I wasn't worried when I turned forty, I wasn't happy that I was in that age category but I wasn't worried about it either.  I should have been.

I was working on a wooden project at home and had trouble reading my tape measure. It had never happened before, and I thought I must have something in my eye like dust, but sadly no amount of rinsing with water made my sight any better. I thought I was going blind.

Apparently I just needed reading glasses, but it was a dash to my pride to wear them. I do wear them now more than ever, even if my wife smirks at me when I put them on. (She knows I hate them).  I hate the glasses because I feel like less of a young man and more like an old one.

I go to bed at night and sometimes just lay there for hours before going to sleep, I have resorted to bringing a laptop into the room and watching a documentary on wig making or something equally boring and I pass out almost instantly. This is also a new after 40's issue I am having.

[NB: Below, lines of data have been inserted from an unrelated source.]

(* ===== verification/Moves.v ===== *)
(** Phi moves on edges (otter-jit/src/ir/regalloc.rs): what each phi needs on
    an edge, the parallel copy this asks for, and its sequentialization with
    one scratch register per class. *)

From stdpp Require Import gmap.
From S2P Require Import Prelude Opcode Cfg Dom Ssa Liveness Repr Regalloc.

(** [Iterator::any] with a predicate that may panic. *)
Fixpoint any_of {E A} (f : A -> res E bool) (l : list A) : res E bool :=
  match l with
  | [] => Ok false
  | x :: l =>
      let* b := f x in
      if b : bool then Ok true else any_of f l
  end.

Definition normal_edges (g : ControlFlowGraph) : list (BlockId * BlockId) :=
  sort_by pair_le (flat_map (fun b => map (pair (block_id b)) (normal_succs b)) (blocks g)).

Section Phis.
Context {E : Type} (ssa : SsaFunction).

(** The head [phi] merges [value]. *)
Definition merges (value phi : ValueId) : res E bool :=
  let* data := index (values ssa) phi in
  Ok match merge_inputs (value_def data) with
     | Some ins => bool_decide (value ∈ ins)
     | None => false
     end.

Definition instr_uses (value : ValueId) (b : SsaBlock) : bool :=
  existsb (fun i => bool_decide (value ∈ inputs i)) (instrs b).

Definition used_in (value : ValueId) (b : SsaBlock) : res E bool :=
  if instr_uses value b then Ok true else any_of (merges value) (phis b).

Definition is_dead_phi (value : ValueId) : res E bool :=
  match values ssa !! value with
  | None => Ok false
  | Some data =>
      match merge_inputs (value_def data) with
      | None => Ok false
      | Some _ =>
          let* used := any_of (used_in value) (ssa_blocks ssa) in
          Ok (negb used)
      end
  end.

Definition has_non_dead_use (value : ValueId) : res E bool :=
  any_of (fun b =>
    if instr_uses value b then Ok true
    else any_of (fun phi =>
           let* dead := is_dead_phi phi in
           if dead : bool then Ok false else merges value phi) (phis b)) (ssa_blocks ssa).
End Phis.

Section Requirements.
Context (ssa : SsaFunction) (g : ControlFlowGraph) (reprs : list Representation) (locs : list Location).

Definition check_location (value : ValueId) (r : Representation) (l : Location) : res RegallocError unit :=
  if bool_decide (class_of l = from_representation r) then Ok tt
  else Err (RegallocError.LocationClassMismatch value (from_representation r) (class_of l)).

Definition phi_conversion (phi input : ValueId) (input_repr phi_repr : Representation)
    : res RegallocError (option ConversionKind) :=
  if bool_decide (input_repr = phi_repr) then Ok None
  else
    match lossless_phi_conversion input_repr phi_repr with
    | Some c => Ok (Some c)
    | None => Err (RegallocError.PhiConversionUnsupported phi input input_repr phi_repr)
    end.

(** What one live merge needs on the edge from predecessor [k]; [None] for a
    head that is not a merge. *)
Definition requirement (npreds : list BlockId) (k : nat) (phi : ValueId) : res RegallocError (option Move) :=
  let* phi_index := value_index phi (length (values ssa)) in
  let* data := index (values ssa) phi_index in
  match merge_inputs (value_def data) with
  | None => Ok None
  | Some ins =>
      if negb (length ins =? length npreds)
      then Err (RegallocError.PhiInputCountMismatch phi (length npreds) (length ins))
      else
        let* input := index ins k in
        let* input_index := value_index input (length (values ssa)) in
        let* phi_repr := representation reprs phi in
        let* input_repr := representation reprs input in
        let* conv := phi_conversion phi input input_repr phi_repr in
        let* input_location := index locs input_index in
        let* phi_location := index locs phi_index in
        let* _ := check_location input input_repr input_location in
        let* _ := check_location phi phi_repr phi_location in
        Ok (Some (mkMove input_location phi_location conv))
  end.

Fixpoint requirements (npreds : list BlockId) (k : nat) (l : list ValueId)
    : res RegallocError (list (ValueId * Move)) :=
  match l with
  | [] => Ok []
  | phi :: l =>
      let* dead := is_dead_phi ssa phi in
      if dead : bool then requirements npreds k l
      else
        let* r := requirement npreds k phi in
        let* rest := requirements npreds k l in
        Ok match r with Some m => (phi, m) :: rest | None => rest end
  end.

Definition phi_move_requirements (predecessor block : BlockId) : res RegallocError (list (ValueId * Move)) :=
  let* npreds := normal_predecessors g block in
  match position npreds predecessor with
  | None => Panic
  | Some k =>
      let* b := index (ssa_blocks ssa) block in
      requirements npreds k (phis b)
  end.

(** A copy of a location to itself without conversion does nothing. *)
Definition is_move (m : Move) : bool :=
  negb (bool_decide (src m = dst m)) || bool_decide (is_Some (conversion m)).

Definition parallel_phi_moves (predecessor block : BlockId) : res RegallocError (list Move) :=
  let* rs := phi_move_requirements predecessor block in
  Ok (List.filter is_move (map snd rs)).
End Requirements.

(** ** Sequentialization *)

Definition validate_move_shape (predecessor block : BlockId) (m : Move) : res RegallocError unit :=
  let source := class_of (src m) in
  let destination := class_of (dst m) in
  let mismatch c := Err (RegallocError.MoveConversionMismatch predecessor block c source destination) in
  let check c valid : res RegallocError unit := if valid : bool then Ok tt else mismatch c in
  match conversion m with
  | None =>
      if bool_decide (source = destination) then Ok tt
      else Err (RegallocError.MoveClassMismatch predecessor block source destination)
  | Some Int32ToFloat64 => check Int32ToFloat64 (bool_decide (source = Gpr) && bool_decide (destination = Fp))
  | Some BoxInt32 => check BoxInt32 (bool_decide (source = Gpr) && bool_decide (destination = Gpr))
  | Some BoxFloat64 => check BoxFloat64 (bool_decide (source = Fp) && bool_decide (destination = Gpr))
  | Some CheckedTaggedToInt32 => mismatch CheckedTaggedToInt32
  | Some CheckedTaggedToFloat64 => mismatch CheckedTaggedToFloat64
  end.

Section Sequentialize.
Context (budget : RegisterBudget) (predecessor block : BlockId).

(** The moves that do something, one per destination, in order. *)
Fixpoint collect_pending (l : list Move) (destinations : gmap Location (Location * option ConversionKind))
    (pending : list Move) : res RegallocError (list Move) :=
  match l with
  | [] => Ok pending
  | m :: l =>
      if negb (is_move m) then collect_pending l destinations pending
      else
        let source := (src m, conversion m) in
        let rest := <[dst m := source]> destinations in
        match destinations !! dst m with
        | Some previous =>
            if bool_decide (previous = source) then collect_pending l rest pending
            else Err (RegallocError.ParallelDestinationConflict predecessor block (dst m))
        | None => collect_pending l rest (pending ++ [m])
        end
  end.

(** No pending move still reads the destination of [candidate]. *)
Definition is_ready (pending : list Move) (candidate : Move) : bool :=
  negb (existsb (fun m => bool_decide (src m = dst candidate)) pending).

(** [position] of the first ready move, with [remove]: the move and the others. *)
Fixpoint take_ready (pending before after : list Move) : option (Move * list Move) :=
  match after with
  | [] => None
  | m :: after =>
      if is_ready pending m then Some (m, before ++ after)
      else take_ready pending (before ++ [m]) after
  end.

Definition scratch_of (saved : Location) : Location :=
  Register (class_of saved) (budget_count budget (class_of saved)).

Definition redirect (saved scratch : Location) (m : Move) : Move :=
  if bool_decide (src m = saved) then mkMove scratch (dst m) (conversion m) else m.

Fixpoint sequence_loop (fuel : nat) (pending result : list Move) : res RegallocError (list Move) :=
  match fuel with
  | O => OutOfFuel
  | S fuel =>
      match pending with
      | [] => Ok result
      | first :: _ =>
          match take_ready pending [] pending with
          | Some (m, pending) => sequence_loop fuel pending (result ++ [m])
          | None =>
              let saved := dst first in
              let scratch := scratch_of saved in
              sequence_loop fuel (map (redirect saved scratch) pending)
                (result ++ [mkMove saved scratch None])
          end
      end
  end.

(** Every round emits a move, or makes the first pending move ready. *)
Definition sequence_fuel (pending : list Move) : nat := S (2 * length pending).

Definition sequentialize_parallel_moves (parallel : list Move) : res RegallocError (list Move) :=
  let* _ := for_each (validate_move_shape predecessor block) parallel in
  let* pending := collect_pending parallel ∅ [] in
  sequence_loop (sequence_fuel pending) pending [].
End Sequentialize.

Definition build_edge (ssa : SsaFunction) (g : ControlFlowGraph) (reprs : list Representation)
    (locs : list Location) (budget : RegisterBudget) (edge : BlockId * BlockId) : res RegallocError EdgeMoves :=
  let* parallel := parallel_phi_moves ssa g reprs locs edge.1 edge.2 in
  let* ms := sequentialize_parallel_moves budget edge.1 edge.2 parallel in
  Ok (mkEdge edge.1 edge.2 ms).

(** [map(..).collect::<Result<Vec<_>, _>>()]. *)
Fixpoint collect_results {E A B} (f : A -> res E B) (l : list A) : res E (list B) :=
  match l with
  | [] => Ok []
  | x :: l =>
      let* y := f x in
      let* rest := collect_results f l in
      Ok (y :: rest)
  end.

Definition build_edge_moves (ssa : SsaFunction) (g : ControlFlowGraph) (reprs : list Representation)
    (locs : list Location) (budget : RegisterBudget) : res RegallocError (list EdgeMoves) :=
  collect_results (build_edge ssa g reprs locs budget) (normal_edges g).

On the topic of sleeping, after I do eventually pass out, when I wake up it seems that somebody must have came into the room while I was sleeping and hit me repeatedly with a baseball bat, because I am sore all over and I have absolutely no explanation for it.  I try to think about what I did the day before...(Hmmmm yup I did umm nothing, slept on the couch, watched tv, played some guitar.) Any of those things do not explain why I feel like I need a body cast and a caseload of advil.

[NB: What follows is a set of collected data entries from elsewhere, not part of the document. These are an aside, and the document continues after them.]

(* ===== verification/Deopt.v ===== *)
(** The inline tree and deoptimization metadata: the check of the tree
    (otter-jit/src/ir/inline.rs), the table that tells the virtual machine how to
    rebuild interpreter frames with its schema check (otter-vm/src/deopt.rs), and
    the lowering of frame states to that table with its check
    (otter-jit/src/ir/deopt_lower.rs).  Of a function body the model has the
    function id, the register and parameter counts and, for each instruction, its
    canonical PC, its byte PC and its opcode. *)

From stdpp Require Import gmap.
From S2P Require Import Prelude Slices Bits Swar Value Opcode Cfg Dom Ssa Liveness Repr Regalloc Moves Allocate FrameState.

(** ** The inline tree *)

Module Inline.
Record BodyInstr : Type := mkBodyInstr { instruction_pc : Z; instr_byte_pc : Z; body_op : Op }.

(** [InlineFrame]: one body of the unit, with its code block. *)
Record UnitFrame : Type := mkUnitFrame {
  frame_id : InlineId;
  call_site : option InlineCallSite;
  function_id : Z;
  body_register_count : Z;
  param_count : Z;
  body : list BodyInstr;
  is_method : bool
}.

Inductive InlineError : Type :=
| Empty
| IdMismatch (index : nat) (id : InlineId)
| RootShape (id : InlineId)
| ParentOrder (id parent : InlineId)
| CallPcOutOfRange (id : InlineId) (call_pc : Z)
| CallSiteNotACall (id : InlineId) (call_pc : Z)
| DuplicateCallSite (parent : InlineId) (call_pc : Z)
| ArityMismatch (id : InlineId)
| RecursiveFrame (id : InlineId) (function_id : Z)
| BodyTooLarge (id : InlineId) (instructions : nat)
| TooDeep (id : InlineId) (depth : nat)
| InstructionOrder (id : InlineId) (index : nat) (pc : Z).

Definition MAX_INLINE_INSTRUCTIONS : nat := 64.
Definition MAX_INLINE_DEPTH : nat := 1.

Section Tree.
Context (frames : list UnitFrame).

(** The frames from one to the root; a parent precedes its frame, so the number
    of frames is fuel enough. *)
Fixpoint depth_loop (fuel : nat) (current : UnitFrame) (depth : nat) : res InlineError nat :=
  match fuel with
  | O => OutOfFuel
  | S fuel =>
      match call_site current with
      | None => Ok depth
      | Some site =>
          let* parent := index frames (site_parent site) in
          depth_loop fuel parent (S depth)
      end
  end.

Fixpoint path_contains (fuel : nat) (id : InlineId) (function : Z) : res InlineError bool :=
  match fuel with
  | O => OutOfFuel
  | S fuel =>
      let* frame := index frames id in
      if (function_id frame =? function)%Z then Ok true
      else match call_site frame with
           | None => Ok false
           | Some site => path_contains fuel (site_parent site) function
           end
  end.

Definition check_body (frame : UnitFrame) : res InlineError unit :=
  for_each_i (fun position i =>
    if (instruction_pc i =? Z.of_nat position)%Z then Ok tt
    else Err (InstructionOrder (frame_id frame) position (instruction_pc i))) 0 (body frame).

Definition expected_op (site : InlineCallSite) : Op :=
  match kind site with Plain _ => Op.Call | Method _ => Op.CallMethodValue end.

(** The call a spliced frame replaces. *)
Definition check_call (index_ : nat) (frame : UnitFrame) (site : InlineCallSite)
    (claimed : list (InlineId * Z)) : res InlineError unit :=
  if index_ <=? site_parent site then Err (ParentOrder (frame_id frame) (site_parent site))
  else
    let* parent := index frames (site_parent site) in
    match body parent !! Z.to_nat (call_pc site) with
    | None => Err (CallPcOutOfRange (frame_id frame) (call_pc site))
    | Some instruction =>
        if negb (bool_decide (body_op instruction = expected_op site))
        then Err (CallSiteNotACall (frame_id frame) (call_pc site))
        else if bool_decide ((site_parent site, call_pc site) ∈ claimed)
        then Err (DuplicateCallSite (site_parent site) (call_pc site))
        else if negb (Z.of_nat (length (argument_registers site)) =? param_count frame)%Z
        then Err (ArityMismatch (frame_id frame))
        else if negb (Bool.eqb (match kind site with Method _ => true | Plain _ => false end) (is_method frame))
        then Err (CallSiteNotACall (frame_id frame) (call_pc site))
        else
          let* recursive := path_contains (S (length frames)) (site_parent site) (function_id frame) in
          if recursive : bool then Err (RecursiveFrame (frame_id frame) (function_id frame))
          else
            let* depth := depth_loop (S (length frames)) frame 0 in
            if MAX_INLINE_DEPTH <? depth then Err (TooDeep (frame_id frame) depth) else Ok tt
    end.

Fixpoint check_frames (index_ : nat) (l : list UnitFrame) (claimed : list (InlineId * Z)) : res InlineError unit :=
  match l with
  | [] => Ok tt
  | frame :: l =>
      if negb (frame_id frame =? index_) then Err (IdMismatch index_ (frame_id frame))
      else
        let* _ := check_body frame in
        if (MAX_INLINE_INSTRUCTIONS <? length (body frame)) && negb (frame_id frame =? 0)
        then Err (BodyTooLarge (frame_id frame) (length (body frame)))
        else
          match call_site frame with
          | None => if index_ =? 0 then check_frames (S index_) l claimed else Err (RootShape (frame_id frame))
          | Some site =>
              let* _ := check_call index_ frame site claimed in
              check_frames (S index_) l ((site_parent site, call_pc site) :: claimed)
          end
  end.
End Tree.

(** [InlineTree::verify]. *)
Definition inline_verify (frames : list UnitFrame) : res InlineError unit :=
  match frames with
  | [] => Err Empty
  | root :: _ =>
      match call_site root with
      | Some _ => Err (RootShape (frame_id root))
      | None => check_frames frames 0 frames []
      end
  end.
End Inline.
Export Inline (UnitFrame, BodyInstr).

When I finally do drag my poor aching body out of bed, I head over to the washroom for my daily sporadic urination adventure, in which I'm never sure if  I'm done or not. (Tinkle tinkle stop tinkle stop tinkle tinkle drip tinkle stop tinkle stop drip drip tinkle stop)  Once again this sort of thing never happened before I turned forty.

Have you ever looked for your keys for an hour while you had them in your hand the whole time?  I have, so fun.  Have you ever looked at your hands and wondered where all these wrinkles came from?  So fun.  Have you ever been walking just fine and suddenly your lower back goes into so much pain that you would swear you had just been shot?  I Have, Sooo Fun.
Has anyone ever been talking to you and you have absolutely no other distractions and you are completely engaged in the conversation but when it's over you can't remember a word that was said?  So fun! 

If this is just the tip of my start, down the proverbial downward spiral that I will continually travel until I die, I want no part of it.  I'm only in my forties for cryin out loud, now I am scared for my fifties and what sort of new pleasures that is going to bring.